» ASSIGNMENT:
Show every line below where "listTestsInBinary" appears.

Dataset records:
(** [addTestBinary]; [None] is a fatal error.  [stat] is the size of the captured
    binary. *)
Definition addTestBinary (s : Server) (name : string) (es : ExecSnarf) (cached : bool) (stat : string → result Z) (now : Time)
    : option Server :=
  match pkgs s !! name with
  | None => Some s
  | Some ps =>
      match stat (PathJoin [cacheDir s; esExeHash es]) with
      | Err _ => None
      | Ok size =>
          if bool_decide (esWorkingDir es = glDir (glp ps)) then
            Some (putPkg s name (PackageStatus (glp ps) pkgStateBuilt (esExeHash es) size cached (esWorkingDir es) (esArgs es)
                                   (psTests ps) (numFails ps) (runErr ps) (runIn ps) now))
          else None
      end
  end.

Record buildState := BuildState {
  bsServer : Server;
  bsTestOut : outputMap;
  bsBuildOut : outputMap;
  bsErrs : list error
}.

#[export] Instance eta_buildState : Eta buildState := λ b, BuildState (bsServer b) (bsTestOut b) (bsBuildOut b) (bsErrs b).

Section events.
Context (wasCached : string → bool) (stat : string → result Z) (now : Time).

Definition addError (b : buildState) (e : error) : buildState := b <| bsErrs ::= λ l, l ++ [e] |>.

Definition buildEvent (b : buildState) (ev : BuildEvent + TestEvent) : option buildState :=
  match ev with
  | inl ev => Some (if bool_decide (beAction ev = "build-output") then b <| bsBuildOut := outAdd (bsBuildOut b) (beImportPath ev) (beOutput ev) |> else b)
  | inr ev =>
      if bool_decide (evAction ev = "fail") then
        Some (if bool_decide (FailedBuild ev = "") then b
              else addError b (EMsg ("failed to compile tests for " +:+ Quote (evPackage ev) +:+ "; failure building " +:+ Quote (FailedBuild ev) +:+ ":" +:+
                                     newline +:+ newline +:+ outGet (bsBuildOut b) (FailedBuild ev) +:+ newline)))
      else if bool_decide (evAction ev = "output") then Some (b <| bsTestOut := outAdd (bsTestOut b) (evPackage ev) (evOutput ev) |>)
      else if bool_decide (evAction ev = "pass") then
        match findExecSnarf (outGet (bsTestOut b) (evPackage ev)) with
        | None => Some (addError b (EMsg ("test package " +:+ Quote (evPackage ev) +:+ " built but test wrapper did not emit ExecSnarf line; wrapper output:" +:+ newline +:+ outGet (bsTestOut b) (evPackage ev))))
        | Some (Err e) => Some (addError b (EWrap ("unmarshal ExecSnarf JSON from package " +:+ Quote (evPackage ev) +:+ ": ") e))
        | Some (Ok es) =>
            s ← addTestBinary (bsServer b) (evPackage ev) es (wasCached (esExeHash es)) stat now;
            Some (b <| bsServer := s |>)
        end
      else Some b
  end.

(** The scan of the output; an event that does not parse ends it. *)
Fixpoint buildLoop (b : buildState) (lines : list string) : option (option error * buildState) :=
  match lines with
  | [] => Some (None, b)
  | line :: lines =>
      match parseTestOrBuildEvent line with
      | Err e => Some (Some (EWrap "parsing event: " e), b)
      | Ok ev => b ← buildEvent b ev; buildLoop b lines
      end
  end.

(** What go test prints, and how it ends. *)
Record buildOutput := BuildOutput {
  boStart : option error;
  boLines : list string;
  boScanErr : option error;
  boExit : option (error * string)
}.

(** What a build needs of the system. *)
Record buildTools := BuildTools {
  btSelf : result string;                                (** [os.Executable] *)
  btEnviron : list string;                               (** [os.Environ] *)
  btCacheProg : string;                                  (** [os.Getenv("GOCACHEPROG")] *)
  btCacheRoot : string;                                  (** [mustCacheRoot] *)
  btGoCache : string → result string;                    (** the output of go env GOCACHE *)
  btDeps : string → list string → goOutput;
  btShim : string → list string → result string;         (** [startRunCacheShim], with the endpoint *)
  btTest : string → list string → list string → buildOutput; (** directory, arguments and environment *)
  btShimClose : option error
}.

Definition toolExecArg : string := "-gotst-toolexec".
Definition cacheShimArg : string := "-gotst-cache-shim".
Definition localCacheProgArg : string := "-gotst-local-cache-prog".
Definition cacheShimSocketEnv : string := "GOTST_CACHE_SHIM_SOCKET".
Definition localCacheDirEnv : string := "GOTST_LOCAL_BUILD_CACHE".
Definition stockGoCacheDirEnv : string := "GOTST_STOCK_GO_CACHE".

(** [goBuildCacheDir] (localcache.go). *)
Definition goBuildCacheDir (out : result string) : result string :=
  match out with
  | Err e => Err e
  | Ok text =>
      let dir := TrimSpace text in
      if bool_decide (dir = "off") then Ok ""
      else if negb (IsAbs dir) then Err (EMsg ("go env GOCACHE returned non-absolute path " +:+ Quote dir)) else Ok dir
  end.

(** The arguments of go test. *)
Definition buildArgs (f : flags) (s : Server) (selfExe : string) (names : list string) : list string :=
  ["test"; "-count=1"; "-p=" +:+ itoa (jobs f); "--trimpath"; tagsArg s; "--json"; "--exec=" +:+ selfExe;
   "--toolexec=" +:+ quoteCacheProgArg selfExe +:+ " " +:+ toolExecArg] ++
  (if Race (sProfile s) then ["--race"] else []) ++ names.

(** The shim of the cache program of the user, or of the local build cache. *)
Definition startShim (tools : buildTools) (s : Server) (selfExe : string) : result string :=
  if negb (bool_decide (btCacheProg tools = "")) then
    match btShim tools (btCacheProg tools) [] with
    | Err e => Err (EWrap "starting GOCACHEPROG shim: " e)
    | Ok endpoint => Ok endpoint
    end
  else
    match goBuildCacheDir (btGoCache tools (Root (sProfile s))) with
    | Err e => Err (EWrap "locating Go build cache: " e)
    | Ok stockCache =>
        match btShim tools (quoteCacheProgArg selfExe +:+ " " +:+ localCacheProgArg)
                [localCacheDirEnv +:+ "=" +:+ PathJoin [btCacheRoot tools; "build-cache"; "v1"];
                 stockGoCacheDirEnv +:+ "=" +:+ stockCache] with
        | Err e => Err (EWrap "starting local build cache: " e)
        | Ok endpoint => Ok endpoint
        end
    end.

Definition buildEnviron (tools : buildTools) (s : Server) (selfExe endpoint : string) : list string :=
  envWithout (envWithout (btEnviron tools) ["GOTST_EXEC_DEST"] ++ ["GOTST_EXEC_DEST=" +:+ cacheDir s]) ["GOCACHEPROG"; cacheShimSocketEnv] ++
  ["GOCACHEPROG=" +:+ quoteCacheProgArg selfExe +:+ " " +:+ cacheShimArg; cacheShimSocketEnv +:+ "=" +:+ endpoint].

(** [buildAllTestBinaries]; [None] is a fatal error.  The callbacks of the shim
    ([recordToolExec], [recordCacheLookup]) run beside it and touch only the
    counters of the build's dependencies. *)
Definition buildAllTestBinaries (f : flags) (s : Server) (tools : buildTools) : option (option error * Server) :=
  match btSelf tools with
  | Err e => Some (Some (EWrap "getting self executable path: " e), s)
  | Ok selfExe =>
      match packagesWithTests s with
      | [] => Some (None, s)
      | names =>
          let s := (learnBuildDependencyCount s names (btDeps tools)).2 in
          match startShim tools s selfExe with
          | Err e => Some (Some e, s)
          | Ok endpoint =>
              let out := btTest tools (Root (sProfile s)) (buildArgs f s selfExe names) (buildEnviron tools s selfExe endpoint) in
              '(err, b) ← buildLoop (BuildState s (OutputMap (Z.shiftl 1 20) ∅) (OutputMap (maxOutput f) ∅) []) (boLines out);
              let fnErr := match err with
                           | Some e => Some e
                           | None => match boScanErr out with Some e => Some e | None => Join_errors (bsErrs b) end
                           end in
              let '(err, s) := processCmdOutput (boStart out) s (fnErr, bsServer b) (boExit out) in
              Some (Join_errors (option_list err ++ option_list (btShimClose tools)), s)
          end
      end
  end.
End events.
End build.

(** ** Listing *)

(** What listing a binary meets: no slot before the run is canceled, or what the
    binary prints. *)
Abbreviation listing := (option goOutput).

Section list.
Context `{GoRuntime}.

(** [listTestsInBinary]; the inner [None] is no error, and the outer one an
    unknown package. *)
Definition listTestsInBinary (s : Server) (name : string) (out : listing) (now : Time) : option (option error * Server) :=
  match out with
  | None => Some (Some ECanceled, s)
  | Some (Some e, text) =>
      Some (Some (EWrapIn ("listing tests in " +:+ Quote name +:+ ": ") e (newline +:+ "output:" +:+ newline +:+ text)), s)
  | Some (None, text) => s ← setPackageTests s name (Fields text) now; Some (None, s)
  end.

(** The answers of the binaries, in the order in which they arrive. *)
Fixpoint listLoop (answer : capturedTestBinary → listing * Time) (s : Server) (errs : list error) (bins : list capturedTestBinary)
    : option (list error * Server) :=
  match bins with
  | [] => Some (errs, s)
  | b :: bins =>
      '(err, s) ← listTestsInBinary s (pkg b) (answer b).1 (answer b).2;
      listLoop answer s (errs ++ option_list err) bins
  end.

(** What is reported of the names that were not found. *)
Definition missingError (names : list string) : option error :=
  match names with [] => None | _ => Some (EMsg ("requested test(s) not found: " +:+ Join names ", ")) end.

(** [arrival] is the order in which the goroutines, one for each binary, are done. *)
Definition listAllTests (s : Server) (arrival : list capturedTestBinary → list capturedTestBinary)
    (answer : capturedTestBinary → listing * Time) : option (option error * Server) :=
  match capturedTestBinaries s with
  | [] => Some (missingError (validateSelectedTests s), s)
  | bins =>
      '(errs, s) ← listLoop answer s [] (arrival bins);
      Some (match Join_errors errs with Some e => Some e | None => missingError (validateSelectedTests s) end, s)
  end.
End list.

» ANSWER TO THE PROBLEM:
(** [listTestsInBinary]; the inner [None] is no error, and the outer one an
Definition listTestsInBinary (s : Server) (name : string) (out : listing) (now : Time) : option (option error * Server) :=
      '(err, s) ← listTestsInBinary s (pkg b) (answer b).1 (answer b).2;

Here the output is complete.